» Activity
Reproduce, exactly and in full, only the lines below from the one containing "else assoc k l'" through the one containing "v => Return v".

═════ Supplied data ═════

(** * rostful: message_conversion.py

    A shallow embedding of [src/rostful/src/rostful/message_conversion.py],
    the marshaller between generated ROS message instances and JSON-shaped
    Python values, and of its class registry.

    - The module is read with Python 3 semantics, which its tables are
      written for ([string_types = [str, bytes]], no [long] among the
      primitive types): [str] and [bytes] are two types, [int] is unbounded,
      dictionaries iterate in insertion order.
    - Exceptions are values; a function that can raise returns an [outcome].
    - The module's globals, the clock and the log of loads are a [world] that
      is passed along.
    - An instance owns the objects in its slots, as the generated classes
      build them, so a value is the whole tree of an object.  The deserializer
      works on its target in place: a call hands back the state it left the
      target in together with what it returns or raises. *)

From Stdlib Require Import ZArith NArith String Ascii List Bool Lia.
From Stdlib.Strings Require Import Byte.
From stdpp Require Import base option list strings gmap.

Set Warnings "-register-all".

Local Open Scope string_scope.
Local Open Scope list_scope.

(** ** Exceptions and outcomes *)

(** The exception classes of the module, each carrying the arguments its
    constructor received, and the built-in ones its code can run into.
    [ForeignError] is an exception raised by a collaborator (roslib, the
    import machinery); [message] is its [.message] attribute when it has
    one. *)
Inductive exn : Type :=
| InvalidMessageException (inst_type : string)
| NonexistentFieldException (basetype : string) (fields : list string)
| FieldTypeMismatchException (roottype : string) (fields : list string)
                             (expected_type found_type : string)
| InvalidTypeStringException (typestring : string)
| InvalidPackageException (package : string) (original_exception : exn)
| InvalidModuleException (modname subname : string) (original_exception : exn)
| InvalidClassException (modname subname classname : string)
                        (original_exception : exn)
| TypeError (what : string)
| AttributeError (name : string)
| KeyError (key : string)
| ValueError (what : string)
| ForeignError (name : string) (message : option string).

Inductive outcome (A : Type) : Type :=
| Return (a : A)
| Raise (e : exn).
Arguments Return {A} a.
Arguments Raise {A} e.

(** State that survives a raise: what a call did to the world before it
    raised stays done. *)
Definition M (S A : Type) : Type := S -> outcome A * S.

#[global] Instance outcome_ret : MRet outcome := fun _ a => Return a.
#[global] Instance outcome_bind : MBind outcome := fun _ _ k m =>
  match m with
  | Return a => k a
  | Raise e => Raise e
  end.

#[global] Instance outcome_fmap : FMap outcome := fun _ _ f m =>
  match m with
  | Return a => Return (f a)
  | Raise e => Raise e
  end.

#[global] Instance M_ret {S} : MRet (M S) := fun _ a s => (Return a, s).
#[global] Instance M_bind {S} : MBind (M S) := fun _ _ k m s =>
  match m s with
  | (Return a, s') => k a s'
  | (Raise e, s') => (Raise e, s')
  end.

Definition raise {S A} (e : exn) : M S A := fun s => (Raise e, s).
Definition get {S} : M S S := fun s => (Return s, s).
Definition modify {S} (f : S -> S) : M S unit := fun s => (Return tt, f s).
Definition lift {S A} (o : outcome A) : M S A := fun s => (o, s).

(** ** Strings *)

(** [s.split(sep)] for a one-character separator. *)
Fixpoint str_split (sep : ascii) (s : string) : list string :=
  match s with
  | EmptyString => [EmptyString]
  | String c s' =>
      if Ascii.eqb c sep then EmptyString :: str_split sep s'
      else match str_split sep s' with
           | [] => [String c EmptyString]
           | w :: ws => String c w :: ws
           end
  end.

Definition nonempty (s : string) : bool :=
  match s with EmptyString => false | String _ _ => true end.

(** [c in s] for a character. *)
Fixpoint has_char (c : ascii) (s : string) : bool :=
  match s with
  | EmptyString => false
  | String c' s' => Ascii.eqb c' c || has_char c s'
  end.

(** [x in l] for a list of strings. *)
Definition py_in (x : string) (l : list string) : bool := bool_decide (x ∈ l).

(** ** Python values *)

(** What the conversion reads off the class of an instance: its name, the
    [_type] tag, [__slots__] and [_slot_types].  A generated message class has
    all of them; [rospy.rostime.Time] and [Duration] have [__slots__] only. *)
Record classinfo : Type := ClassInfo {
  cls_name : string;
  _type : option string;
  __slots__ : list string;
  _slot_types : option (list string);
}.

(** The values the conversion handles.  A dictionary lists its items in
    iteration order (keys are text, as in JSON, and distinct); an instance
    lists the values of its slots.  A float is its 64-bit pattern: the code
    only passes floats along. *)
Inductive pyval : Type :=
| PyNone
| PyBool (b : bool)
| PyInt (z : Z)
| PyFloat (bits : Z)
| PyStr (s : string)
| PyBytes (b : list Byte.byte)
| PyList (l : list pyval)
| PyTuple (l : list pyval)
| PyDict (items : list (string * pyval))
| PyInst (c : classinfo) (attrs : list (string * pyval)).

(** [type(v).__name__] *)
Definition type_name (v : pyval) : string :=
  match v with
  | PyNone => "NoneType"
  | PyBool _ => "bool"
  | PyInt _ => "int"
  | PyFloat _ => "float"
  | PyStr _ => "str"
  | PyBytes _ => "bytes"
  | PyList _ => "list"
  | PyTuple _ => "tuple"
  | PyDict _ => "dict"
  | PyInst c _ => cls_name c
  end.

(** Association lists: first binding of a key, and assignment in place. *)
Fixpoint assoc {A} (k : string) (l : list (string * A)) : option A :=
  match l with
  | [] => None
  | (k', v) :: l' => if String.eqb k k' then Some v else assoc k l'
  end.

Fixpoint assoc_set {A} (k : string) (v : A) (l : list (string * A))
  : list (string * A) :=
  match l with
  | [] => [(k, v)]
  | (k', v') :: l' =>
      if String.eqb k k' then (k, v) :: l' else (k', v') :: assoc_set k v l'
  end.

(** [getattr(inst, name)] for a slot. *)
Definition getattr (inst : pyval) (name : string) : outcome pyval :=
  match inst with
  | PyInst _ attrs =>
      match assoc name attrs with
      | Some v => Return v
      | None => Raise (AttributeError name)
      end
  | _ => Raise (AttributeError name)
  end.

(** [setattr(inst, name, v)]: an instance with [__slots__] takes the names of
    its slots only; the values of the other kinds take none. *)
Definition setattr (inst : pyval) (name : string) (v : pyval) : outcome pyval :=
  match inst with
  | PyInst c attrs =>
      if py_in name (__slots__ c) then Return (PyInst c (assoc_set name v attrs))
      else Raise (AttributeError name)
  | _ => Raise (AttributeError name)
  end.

═════

» Task response
  | (k', v) :: l' => if String.eqb k k' then Some v else assoc k l'
  end.

Fixpoint assoc_set {A} (k : string) (v : A) (l : list (string * A))
  : list (string * A) :=
  match l with
  | [] => [(k, v)]
  | (k', v') :: l' =>
      if String.eqb k k' then (k, v) :: l' else (k', v') :: assoc_set k v l'
  end.

(** [getattr(inst, name)] for a slot. *)
Definition getattr (inst : pyval) (name : string) : outcome pyval :=
  match inst with
  | PyInst _ attrs =>
      match assoc name attrs with
      | Some v => Return v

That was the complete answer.